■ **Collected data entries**

* * * * * * * * *

Lemma evalRewrite_stored rw rw' :
  toRewrite (fromRewrite rw) = Ok rw' -> forall neg st, EVAL rw neg st = EVAL rw' neg st.
Proof.
  revert rw'. induction rw as [us ins ex c ts cr IHu IHi IHe] using Rewrite_ind'. intros rw'.
  cbn [fromRewrite Union Intersection Exclusion Computed TuplesetRelation ComputedRelation].
  destruct us as [|r0 us]; cbn [is_nil negb].
  2:{ intros (rs' & Hr & Hrw)%rbind_inv_ok neg st. destruct rs' as [|r1 rs']; [done|].
      injection Hrw as <-.
      change (orLoop (fun child => EVAL child neg) (r0 :: us) st
              = orLoop (fun child => EVAL child neg) (r1 :: rs') st).
      apply orLoop_ext2. by apply stored_children. }
  destruct ins as [|r0 ins]; cbn [is_nil negb].
  2:{ intros (rs' & Hr & Hrw)%rbind_inv_ok neg st. destruct rs' as [|r1 rs']; [done|].
      injection Hrw as <-.
      change (match q_set q with
              | Some _ => ret false
              | None => andLoop (fun child => EVAL child neg) (r0 :: ins)
              end st
              = match q_set q with
                | Some _ => ret false
                | None => andLoop (fun child => EVAL child neg) (r1 :: rs')
                end st).
      destruct (q_set q); [done|]. apply andLoop_ext2. by apply stored_children. }
  destruct ex as [[i x]|].
  { intros (i' & Hi & (x' & Hx & [= <-])%rbind_inv_ok)%rbind_inv_ok neg st. cbn -[toRewrite].
    destruct (IHe _ eq_refl) as [IHi' IHx']. simpl in IHi', IHx'. destruct (q_set q); [done|].
    unfold bind. rewrite (IHi' _ Hi). destruct (EVAL i' neg st) as [[[]|e] st1]; simpl; [|done..].
    by rewrite (IHx' _ Hx). }
  destruct (String.eqb_spec c "") as [->|Hc]; simpl.
  2:{ unfold operatorsSet, countSet. simpl. rewrite (proj2 (String.eqb_neq c "") Hc). simpl.
      intros [= <-] neg st. simpl. unfold isThis. simpl. by rewrite (proj2 (String.eqb_neq c "") Hc). }
  destruct (String.eqb_spec ts "") as [->|Hts]; simpl.
  { intros [= <-] neg st. done. }
  rewrite (proj2 (String.eqb_neq ts "") Hts). destruct (String.eqb cr ""); [done|]. simpl.
  intros [= <-] neg st.
  cbn [evalRewrite RW.tupleToUserset Union Intersection Exclusion Computed TuplesetRelation is_nil negb].
  unfold isThis. simpl. by rewrite (proj2 (String.eqb_neq ts "") Hts).
Qed.
End Stored.

(** ** Claims *)

(** ** What a document is refused with is a text *)
Definition textual {A} (r : result A) : Prop := forall e, r = Err e -> exists text, e = ErrPlain text.

Lemma textual_Ok {A} (a : A) : textual (Ok a). Proof. by intros e. Qed.
Lemma textual_Err {A} text : textual (Err (A := A) (ErrPlain text)). Proof. intros e [= <-]. eauto. Qed.
Lemma textual_rbind {A B} (r : result A) (k : A -> result B) : textual r -> (forall a, textual (k a)) -> textual (rbind r k).
Proof. intros Hr Hk e. destruct r; simpl; [apply Hk|]. intros [= <-]. by apply Hr. Qed.
Lemma textual_rmap {A B} (f : A -> result B) xs : Forall (fun x => textual (f x)) xs -> textual (rmap f xs).
Proof. intros Hf e (x & Hx & He)%rmap_err. by eapply (proj1 (Forall_forall _ _) Hf). Qed.

Create HintDb textual.
#[export] Hint Resolve textual_Ok textual_Err textual_rbind : textual.

Lemma toRewrite_textual rd : textual (toRewrite rd).
Proof.
  induction rd as [t c td us ins ex IHu IHi IHe] using RewriteDoc_ind'. simpl.
  repeat case_match; eauto with textual; apply textual_rbind; try (intros; case_match); eauto using textual_rmap with textual.
  - by eapply IHe.
  - intros ?. apply textual_rbind; [by eapply IHe|]. eauto with textual.
Qed.

Lemma ParseModel_text `{MapRange} `{JsonCodec} data : textual (ParseModel data).
Proof.
  unfold ParseModel. destruct (json_Decode data) as [doc|]; [|apply textual_Err]. intros e (ns & rels & He)%rangeM_err.
  destruct (String.eqb ns ""); [injection He as <-; eauto|]. apply rangeM_err in He as (rel & rd & He).
  destruct (String.eqb rel ""); [injection He as <-; eauto|]. by eapply toRewrite_textual.
Qed.

(** C35.  Documents and models correspond one to one: converting a document
    succeeds with a model exactly when every rule of that model sets one operator
    with non-empty names and the model converts back to the very same document.
    So accepted documents round-trip, and so does every well-formed model. *)
Theorem modelDoc_roundtrip `{MapRange} d m :
  ToModel d = Ok m <-> FromModel m = d /\ canonicalModel m.
Proof. apply ToModel_iff. Qed.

* * * * * * * * *

■ **GOAL OF THE EXERCISE**
Transcribe all of the records exactly.

■ **SOLUTION TO THIS PROBLEM**
Lemma evalRewrite_stored rw rw' :
  toRewrite (fromRewrite rw) = Ok rw' -> forall neg st, EVAL rw neg st = EVAL rw' neg st.
Proof.
  revert rw'. induction rw as [us ins ex c ts cr IHu IHi IHe] using Rewrite_ind'. intros rw'.
  cbn [fromRewrite Union Intersection Exclusion Computed TuplesetRelation ComputedRelation].
  destruct us as [|r0 us]; cbn [is_nil negb].
  2:{ intros (rs' & Hr & Hrw)%rbind_inv_ok neg st. destruct rs' as [|r1 rs']; [done|].
      injection Hrw as <-.
      change (orLoop (fun child => EVAL child neg) (r0 :: us) st
              = orLoop (fun child => EVAL child neg) (r1 :: rs') st).
      apply orLoop_ext2. by apply stored_children. }
  destruct ins as [|r0 ins]; cbn [is_nil negb].
  2:{ intros (rs' & Hr & Hrw)%rbind_inv_ok neg st. destruct rs' as [|r1 rs']; [done|].
      injection Hrw as <-.
      change (match q_set q with
              | Some _ => ret false
              | None => andLoop (fun child => EVAL child neg) (r0 :: ins)
              end st
              = match q_set q with
                | Some _ => ret false
                | None => andLoop (fun child => EVAL child neg) (r1 :: rs')
                end st).
      destruct (q_set q); [done|]. apply andLoop_ext2. by apply stored_children. }
  destruct ex as [[i x]|].
  { intros (i' & Hi & (x' & Hx & [= <-])%rbind_inv_ok)%rbind_inv_ok neg st. cbn -[toRewrite].
    destruct (IHe _ eq_refl) as [IHi' IHx']. simpl in IHi', IHx'. destruct (q_set q); [done|].
    unfold bind. rewrite (IHi' _ Hi). destruct (EVAL i' neg st) as [[[]|e] st1]; simpl; [|done..].
    by rewrite (IHx' _ Hx). }
  destruct (String.eqb_spec c "") as [->|Hc]; simpl.
  2:{ unfold operatorsSet, countSet. simpl. rewrite (proj2 (String.eqb_neq c "") Hc). simpl.
      intros [= <-] neg st. simpl. unfold isThis. simpl. by rewrite (proj2 (String.eqb_neq c "") Hc). }
  destruct (String.eqb_spec ts "") as [->|Hts]; simpl.
  { intros [= <-] neg st. done. }
  rewrite (proj2 (String.eqb_neq ts "") Hts). destruct (String.eqb cr ""); [done|]. simpl.
  intros [= <-] neg st.
  cbn [evalRewrite RW.tupleToUserset Union Intersection Exclusion Computed TuplesetRelation is_nil negb].
  unfold isThis. simpl. by rewrite (proj2 (String.eqb_neq ts "") Hts).
Qed.
End Stored.

(** ** Claims *)

(** ** What a document is refused with is a text *)
Definition textual {A} (r : result A) : Prop := forall e, r = Err e -> exists text, e = ErrPlain text.

Lemma textual_Ok {A} (a : A) : textual (Ok a). Proof. by intros e. Qed.
Lemma textual_Err {A} text : textual (Err (A := A) (ErrPlain text)). Proof. intros e [= <-]. eauto. Qed.
Lemma textual_rbind {A B} (r : result A) (k : A -> result B) : textual r -> (forall a, textual (k a)) -> textual (rbind r k).
Proof. intros Hr Hk e. destruct r; simpl; [apply Hk|]. intros [= <-]. by apply Hr. Qed.
Lemma textual_rmap {A B} (f : A -> result B) xs : Forall (fun x => textual (f x)) xs -> textual (rmap f xs).
Proof. intros Hf e (x & Hx & He)%rmap_err. by eapply (proj1 (Forall_forall _ _) Hf). Qed.

Create HintDb textual.
#[export] Hint Resolve textual_Ok textual_Err textual_rbind : textual.

Lemma toRewrite_textual rd : textual (toRewrite rd).
Proof.
  induction rd as [t c td us ins ex IHu IHi IHe] using RewriteDoc_ind'. simpl.
  repeat case_match; eauto with textual; apply textual_rbind; try (intros; case_match); eauto using textual_rmap with textual.
  - by eapply IHe.
  - intros ?. apply textual_rbind; [by eapply IHe|]. eauto with textual.
Qed.

Lemma ParseModel_text `{MapRange} `{JsonCodec} data : textual (ParseModel data).
Proof.
  unfold ParseModel. destruct (json_Decode data) as [doc|]; [|apply textual_Err]. intros e (ns & rels & He)%rangeM_err.
  destruct (String.eqb ns ""); [injection He as <-; eauto|]. apply rangeM_err in He as (rel & rd & He).
  destruct (String.eqb rel ""); [injection He as <-; eauto|]. by eapply toRewrite_textual.
Qed.

(** C35.  Documents and models correspond one to one: converting a document
    succeeds with a model exactly when every rule of that model sets one operator
    with non-empty names and the model converts back to the very same document.
    So accepted documents round-trip, and so does every well-formed model. *)
Theorem modelDoc_roundtrip `{MapRange} d m :
  ToModel d = Ok m <-> FromModel m = d /\ canonicalModel m.
Proof. apply ToModel_iff. Qed.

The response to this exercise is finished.